Pero ¿sólo los curas? Cada vez que llega la Navidad me pregunto qué pensaría de Cristo un indio, un asiático
o africano que nunca hubiera oído su nombre y que llegara a nuestras ciudades las vísperas de Navidad.
¿Podría entender qué fiesta celebrábamos y en honor de quién nos reuníamos? ¿No se imaginaría que eran
el pavo, el turrón o el champaña los protagonistas de la jornada? ¿Cómo entenderían que nuestras calles
iluminadas, nuestros comercios rebosantes de compradores, nuestras mesas refulgentes, tengan algo que
ver con la pobreza de la gruta de Belén? ¿Acaso no se preguntarían cómo podemos celebrar con un
crescendo del egoísmo y del despilfarro lo que fue un estallido de la generosidad de Dios hacia nosotros?

No estoy criticando —Dios me libre— la alegría navideña, el sueño esperanzado de los niños, los abrazos
familiares, la mesa jubilosa, las casas iluminadas. Pero sí estoy diciendo que cuando una cena navideña tiene
abundancia pero no amor, se convierte en una simple comilona. Estoy diciendo que cuando un regalo se
queda en puro deslumbramiento, pero es desposeído del cariño que significa, se vuelve simple ostentación.
Sí estoy diciendo que una familia que va a la misa del gallo tras una cena en la que al abuelo se le ha hecho
cenar solo en su cuarto porque el pobre está un poco pelma y el año pasado en la cena hizo tres tonterías,
esa familia es simplemente una colección de farsantes.

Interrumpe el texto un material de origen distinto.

(** Registering the second "primary" (address 3) is refused for its name. *)
Lemma register_duplicate_name_witness :
  RegisterAlertmanager [("primary", addr 1%positive); ("secondary", addr 2%positive)]
    (addr 3%positive) scenario_registry
  = Return (scenario_registry,
            Some "Alertmanager upstream 'primary' already exist").
Proof.
  refine (proj1 (register_duplicate_name scenario_registry _ (addr 3%positive)
                   (set_transport (Some "http://c.example/api")
                      (set_ProxyRequests true
                         (new_descriptor "primary" "http://c.example/api")))
                   (addr 1%positive) _ _));
    vm_compute; reflexivity.
Defined.

(** Registering "tertiary" (address 4) is refused for its URI, which
    "primary" has, when the map is ranged over from "primary" on: the
    message names "primary". *)
Lemma register_duplicate_source_witness :
  RegisterAlertmanager
    [("primary", addr 1%positive); ("secondary", addr 2%positive)]
    (addr 4%positive) scenario_registry
  = Return (scenario_registry,
            Some "Alertmanager upstream 'primary' already collects from 'http://a.example/api'").
Proof.
  destruct (register_duplicate_source scenario_registry
              [("primary", addr 1%positive); ("secondary", addr 2%positive)]
              (addr 4%positive)
              (plain_descriptor "tertiary" "http://a.example/api")
              "primary" (addr 1%positive)
              (plain_descriptor "primary" "http://a.example/api"))
    as (k' & q' & e' & _ & _ & _ & Hreg & _ & _ & Hsame).
  - exact scenario_registry_ok.
  - unfold visits. vm_compute. apply perm_swap.
  - vm_compute. reflexivity.
  - vm_compute. reflexivity.
  - vm_compute. reflexivity.
  - vm_compute. reflexivity.
  - vm_compute. reflexivity.
  - destruct (Hsame scenario_unique_sources) as (_ & _ & ->). exact Hreg.
Defined.

(** Registering "primary" (address 1) a second time is refused for its
    name, although its URI is registered as well. *)
Lemma register_name_checked_first_witness :
  RegisterAlertmanager [] (addr 1%positive) scenario_registry
  = Return (scenario_registry,
            Some "Alertmanager upstream 'primary' already exist")
  ∧ ∃ a, deref (after_register (addr 1%positive) scenario_heap) (addr 1%positive)
         = Some a
         ∧ RegisterAlertmanager [] (addr 1%positive)
             (after_register (addr 1%positive) scenario_heap)
           = Return (after_register (addr 1%positive) scenario_heap,
                     Some (DuplicateName (Name a)))
         ∧ ∀ name uri, DuplicateName (Name a) ≠ DuplicateSource name uri.
Proof.
  split.
  - refine (proj1 (proj1 register_name_checked_first scenario_registry []
                     (addr 1%positive)
                     (plain_descriptor "primary" "http://a.example/api") _ _ _)).
    + vm_compute. reflexivity.
    + exists (addr 1%positive). vm_compute. reflexivity.
    + exists "primary", (addr 1%positive),
        (plain_descriptor "primary" "http://a.example/api").
      split; [|split]; vm_compute; reflexivity.
  - refine (proj2 register_name_checked_first scenario_heap []
              (addr 1%positive) _ [] _).
    vm_compute. reflexivity.
Defined.

(** After "primary" is registered, its name leads to address 1 and
    "secondary" is still absent. *)
Lemma register_then_lookup_witness :
  ∃ a, deref scenario_heap (addr 1%positive) = Some a
       ∧ GetAlertmanagerByName (Name a)
           (after_register (addr 1%positive) scenario_heap) = addr 1%positive
       ∧ deref (after_register (addr 1%positive) scenario_heap) (addr 1%positive)
         = Some a
       ∧ ∀ name, name ≠ Name a →
           GetAlertmanagerByName name
             (after_register (addr 1%positive) scenario_heap)
           = GetAlertmanagerByName name scenario_heap
           ∧ deref (after_register (addr 1%positive) scenario_heap)
               (GetAlertmanagerByName name
                  (after_register (addr 1%positive) scenario_heap))
             = deref scenario_heap (GetAlertmanagerByName name scenario_heap).
Proof.
  refine (register_then_lookup scenario_heap [] (addr 1%positive) _ _).
  vm_compute. reflexivity.
Defined.

(** In the scenario's registry, "primary" is found and "tertiary" is not. *)
Lemma lookup_by_name_witness :
  GetAlertmanagerByName "primary" scenario_registry = addr 1%positive
  ∧ GetAlertmanagerByName "tertiary" scenario_registry = nil.
Proof.
  assert (registry_ok scenario_registry) as Hok.
  { change (map_Forall (λ _ p, is_Some (deref scenario_registry p))
              (upstreams scenario_registry)).
    apply (bool_decide_unpack _). vm_compute. exact I. }
  split.
  - refine (proj1 (proj1 (lookup_by_name scenario_registry "primary" Hok)
                     (addr 1%positive) _)).
    vm_compute. reflexivity.
  - refine (proj1 (proj2 (lookup_by_name scenario_registry "tertiary" Hok)) _).
    vm_compute. reflexivity.
Defined.

(** C4, counterexample: looking up a name that is not registered returns
    the nil pointer, in the empty registry and in the scenario's. *)
Lemma lookup_missing_returns_nil :
  upstreams init !! "primary" = None
  ∧ GetAlertmanagerByName "primary" init = nil
  ∧ upstreams scenario_registry !! "tertiary" = None
  ∧ GetAlertmanagerByName "tertiary" scenario_registry = nil.
Proof. repeat split; vm_compute; reflexivity. Qed.
(** Sample environments. *)
Definition env_render : environ :=
  [("DATABASE_URL", "postgres://u:p@db.example.org/nkulisa?next=postgres://x");
   ("MAIL_USERNAME", "office@example.org");
   ("FIREBASE_CREDENTIALS", "{not json");
   ("FIREBASE_DB_URL", "https://nkulisa.example.org")].

Definition env_bare : environ := [("DATABASE_URL", "")].

(** [SECRET_KEY] set, to the empty text. *)
Definition env_keyless : environ :=
  [("SECRET_KEY", ""); ("MAIL_USERNAME", "office@example.org")].

End Startup.

(* ===================================================================== *)
(** ** What requests keep true of the stores *)
(* ===================================================================== *)

Module Lifecycle.
Import PyStr App.

(** [w'] is reached from [w] by serving further requests, one after the
    other. *)
Inductive later : world -> world -> Prop :=
| later_now w : later w w
| later_serve cfg f r req w w' :
    later w w' -> later w (world_of (serve cfg f r req w')).

(** A stored row as the handler writes it: name and phone trimmed, email
    normalized, a key assigned. *)
Definition row_ok (m : Member) : Prop :=
  strip (full_name m) = full_name m /\
  strip (phone m) = phone m /\
  normalize_email (email m) = email m /\
  id m <> None.

(** The largest key in use, 0 on the empty table. *)
Definition max_id (rows : list Member) : Z :=
  fold_right (fun m acc => Z.max (row_id m) acc) 0%Z rows.

(** Keys are assigned, positive, below the next key, and pairwise distinct. *)
Definition ids_ok (rows : list Member) : Prop :=
  NoDup (map row_id rows) /\
  Forall (fun m => id m = Some (row_id m) /\ (0 < row_id m < next_id rows)%Z) rows.

(** Every child of the mirror is the copy of a row of the table. *)
Definition mirror_backed (w : world) : Prop :=
  forall path v,
    In (path, v) (mirror w) ->
    path = "members" /\
    exists m, In m (member_table w) /\
      v = mirror_record (full_name m) (email m) (phone m) (package m).
(** One byte of [repr(bytes)]. *)
Definition bytes_repr_char (quote c : ascii) : string :=
  let n := N_of_ascii c in
  if Ascii.eqb c quote || Ascii.eqb c backslash then String backslash (String c "")
  else if N.eqb n 9 then String backslash "t"
  else if N.eqb n 10 then String backslash "n"
  else if N.eqb n 13 then String backslash "r"
  else if N.ltb n 32 || N.leb 127 n then hex_escape n
  else String c "".

Definition concat_map (f : ascii -> string) (s : list ascii) : string :=
  fold_right (fun c acc => f c ++ acc) "" s.

(** [repr(s)] for a [str]. *)
Definition str_repr (s : string) : string :=
  let cs := list_ascii_of_string s in
  let q := pick_quote cs in
  String q (concat_map (str_repr_char q) cs ++ String q "").

(** A byte that [repr(bytes)] prints as itself when the quote is the
    single quote. *)
Definition plain_byte (c : ascii) : bool :=
  let n := N_of_ascii c in
  (N.leb 32 n && N.ltb n 127 && negb (Ascii.eqb c squote)
   && negb (Ascii.eqb c backslash))%bool.

(** [repr(b)] for [bytes], which is also [str(b)] and what an f-string
    prints for it. *)
Definition bytes_repr (b : list byte) : string :=
  let cs := map ascii_of_byte b in
  let q := pick_quote cs in
  String "b" (String q (concat_map (bytes_repr_char q) cs ++ String q "")).

(** [str.join] with a comma and a space as the separator. *)
Fixpoint join_comma (parts : list string) : string :=
  match parts with
  | [] => ""
  | [p] => p
  | p :: rest => p ++ ", " ++ join_comma rest
  end.

(** [str(n)] for an [int]; the interpreter's optional cap on the number of
    digits is left out. *)
Definition int_str (n : Z) : string := NilZero.string_of_int (Z.to_int n).

(** [repr(v)] *)
Fixpoint py_repr (v : pyval) : string :=
  match v with
  | PNone => "None"
  | PBool true => "True"
  | PBool false => "False"
  | PInt n => int_str n
  | PStr s => str_repr s
  | PList xs => "[" ++ join_comma (map py_repr xs) ++ "]"
  | PDict items =>
      "{" ++ join_comma (map (fun kv => str_repr (fst kv) ++ ": " ++ py_repr (snd kv)) items)
          ++ "}"
  end.

(** [str(v)], which is also what an f-string prints for [{v}]: a [str] is
    itself, every other value prints as its [repr]. *)
Definition py_str (v : pyval) : string :=
  match v with
  | PStr s => s
  | _ => py_repr v
  end.

(** ** Exceptions and results *)

Inductive exn : Type :=
| TypeError (msg : string)
| KeyError (key : string)
| JSONDecodeError (msg : string)
| TransportError (msg : string).

Inductive result (A : Type) : Type :=
| Return (a : A)
| Raise (e : exn).

Arguments Return {A} a.
Arguments Raise {A} e.

(** ** Dictionaries *)

Fixpoint dict_get {V : Type} (d : list (string * V)) (key : string) : option V :=
  match d with
  | [] => None
  | (k, v) :: rest => if String.eqb k key then Some v else dict_get rest key
  end.

(** [d[key] = v]: an existing key keeps its place, a new one goes last. *)
Fixpoint dict_set {V : Type} (d : list (string * V)) (key : string) (v : V)
  : list (string * V) :=
  match d with
  | [] => [(key, v)]
  | (k, w) :: rest =>
      if String.eqb k key then (k, v) :: rest else (k, w) :: dict_set rest key v
  end.

(** [v[key]] with a [str] key, on a value [json.loads] returned: only a
    [dict] can be indexed by a string. *)
Definition py_getitem (v : pyval) (key : string) : result pyval :=
  match v with
  | PDict items =>
      match dict_get items key with
      | Some x => Return x
      | None => Raise (KeyError key)
      end
  | PList _ => Raise (TypeError "list indices must be integers or slices, not str")
  | PStr _ => Raise (TypeError "string indices must be integers, not 'str'")
  | PNone => Raise (TypeError "'NoneType' object is not subscriptable")
  | PBool _ => Raise (TypeError "'bool' object is not subscriptable")
  | PInt _ => Raise (TypeError "'int' object is not subscriptable")
  end.

(** ** Requests, responses and the log *)

Record Request : Type := mkRequest {
  url : string;
  json : list (string * pyval);
  headers : list (string * string)
}.

(** What the code reads of the object [post] returns: three attributes and
    the outcome of subscripting the object itself, [response[key]]. *)
Record Response : Type := mkResponse {
  status_code : Z;
  text : string;
  content : list byte;
  response_getitem : string -> result pyval
}.

(** An [httpx.Response]: the class defines no [__getitem__], so
    subscripting it raises [TypeError] whatever the key. *)
Definition httpx_Response (status : Z) (body_text : string) (body : list byte)
  : Response :=
  {| status_code := status;
     text := body_text;
     content := body;
     response_getitem :=
       fun _ => Raise (TypeError "'Response' object is not subscriptable") |}.

Inductive level : Type := INFO | ERROR.

Record LogRecord : Type := mkLog {
  severity : level;
  message : string
}.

La alegría de los niños el día de Reyes me parece algo sagrado y yo temblaría antes de recortarla. Pero me
pregunto si un país con dos millones de parados podrá permitirse el lujo de gastar sólo en juguetes esos
25.000 millones de pesetas que nos gastamos el año pasado, sobre todo si se piensa que el 90 por 100 de
esos juguetes no llegarán sanos al último día de enero. Lo mismo que me pregunto si es lógico que un
cotillón de fin de año pueda costar el doble de la pensión mensual que cobran varios millones de ancianos
españoles.

Algo no funciona en una civilización que ha convertido la Navidad en los días de la locura gastronómica. Y no
puedo menos de entristecerme pensando que los Reyes Magos que llevaron a Belén sus ofrendas de oro,
incienso y mirra tendrían que venir trayendo, a quienes hoy celebramos pantagruélicamente esa fiesta, un
bote de bicarbonato. Para que digiramos, además del pavo, el olvido de la pobreza que Belén significa.
P. José Luis Martín Descalzo, Razones para la esperanza, Madrid, Sociedad de Educación Atenas, 1991, pp. 149-151.